RNA is an acronym for a complex organic substance present in living cells, namely ribonucleic acid. Messenger RNA (mRNA) is a genetic material that contains instructions for making proteins. Proteins carry out nearly every function in the human body. In the protein synthesis process, mRNA carries genetic information to the cell, instructing its protein-producing mechanisms.
Over the past twenty years, scientists have been increasingly interested in RNA-based technologies to develop preventative and curative vaccines. Clinical trials have indicated that mRNA vaccines provide a safe and long-lasting immune response. There are remarkable advantages associated with mRNA vaccines. Some of these advantages include a low cost, fewer and less severe side effects, and a high efficacy rate. These factors contribute to the prevalence of mRNA vaccines in pre-clinical and clinical trials against various infectious diseases and cancers.
In the case of COVID-19, the mRNA enters a human cell and gives instructions to produce the “spike” proteins — the sharp bumps that protrude from the surface of the coronavirus. The body recognizes the spike protein as an invader, so it produces antibodies to protect against it. These antibodies are then ready to destroy the actual virus should it be encountered.
Vaccines used to combat measles-mumps-rubella contain attenuated, or weakened, forms of an organism that causes a disease. They are called live attenuated vaccines.

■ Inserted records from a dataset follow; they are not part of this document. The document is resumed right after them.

(** * DMM-GAPBS: a shallow embedding of the distributed graph kernels

    The development follows the sources of the repository:
    - [sliding_queue.h]: [SlidingQueue] and [QueueBuffer];
    - [bfs.cc]: the direction-optimizing breadth-first search;
    - [builder.h]: [ParallelPrefixSum] and [SquishCSR];
    - [tc.cc]: [OrderedCount] and its verifier;
    - [sssp.cc]: [RelaxEdges], [Shmem_DeltaStep] and its verifier.

    Node identifiers, weights and counters are machine integers of the
    source and are modelled in [Z]; arrays are lists indexed from 0; a
    symmetric object is a list with one entry per rank (PE). *)

From stdpp Require Import base option list numbers sorting.
From Stdlib Require Import ZArith Lia.

Local Open Scope Z_scope.

(** * Machine integers *)

Module CInt.

(** [int] of the source is 32 bits wide, two's complement. *)
Definition int_max : Z := 2147483647.
Definition int_min : Z := -2147483648.

Definition wrap (z : Z) : Z := (z + 2 ^ 31) `mod` 2 ^ 32 - 2 ^ 31.

(** C division truncates toward zero and is undefined on a zero
    divisor. *)
Definition div (a b : Z) : option Z :=
  if decide (b = 0) then None else Some (a `quot` b).

Definition rem (a b : Z) : option Z :=
  if decide (b = 0) then None else Some (a `rem` b).

(** [long] is 64 bits wide, and [size_t] is 64 bits wide and
    unsigned. *)
Definition wrap_long (z : Z) : Z := (z + 2 ^ 63) `mod` 2 ^ 64 - 2 ^ 63.

Definition to_size_t (z : Z) : Z := z `mod` 2 ^ 64.

End CInt.

(** * Arrays

    A [pvector] or a raw array is a list; an access outside it is an
    error. Indices of the source are signed, so they are in [Z]. *)

Definition lookupZ {A} (l : list A) (i : Z) : option A :=
  if decide (0 ≤ i) then l !! Z.to_nat i else None.

Definition storeZ {A} (l : list A) (i : Z) (x : A) : option (list A) :=
  if decide (0 ≤ i < Z.of_nat (length l)) then Some (<[Z.to_nat i := x]> l)
  else None.

(** A loop over the elements of [l] that threads a state and stops at
    the first error. *)
Fixpoint foldM {A B} (f : A → B → option A) (a : A) (l : list B) : option A :=
  match l with
  | [] => Some a
  | x :: l' => a' ← f a x; foldM f a' l'
  end.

The weakened organism acts as an antigen and stimulates the body to create antibodies to respond to the organism.
Unlike live attenuated vaccines, mRNA vaccines effectively instruct the body to build a protein that imitates the dangerous virus. The vaccine induces a strong neutralizing antibody response creating protection from viral replication. mRNA vaccines do not contain the offending organism itself.
Vaccination is the most successful approach to disease prevention and control medical science has to offer. Future vaccines hold the potential to be used against cancer as well as against infectious diseases. Due to the dramatic results of RNA-based vaccine studies, many mRNA vaccines have entered clinical trials. mRNA vaccines can now be synthetically produced through a cell-free enzymatic transcription reaction and might prove much safer than other vaccines. They are considered a promising vaccine platform for many diseases.
Currently, nearly all vaccines need to be transported and stored in an uninterrupted cold-chain process. In many poor rural areas of tropical countries, this can be problematic. Because this temperature-controlled requirement inhibits the widespread distribution of vaccines in some areas, interest in the development of thermostable vaccines is gaining momentum. Synthetic mRNA has shown great promise in the area of thermostable vaccines. This could lead to groundbreaking advances in the vaccination of populations in some parts of the world.
About Kevin Dalby
Kevin Dalby is a UT-Austin medicinal chemistry professor. He is researching the mechanisms of cancer cell signaling to develop targeted therapeutics. Dr. Dalby’s efforts were recognized by the Cancer Prevention and Research Institute of Texas (CPRIT) and the National Institutes of Health, granting him nearly $5 million to support his research.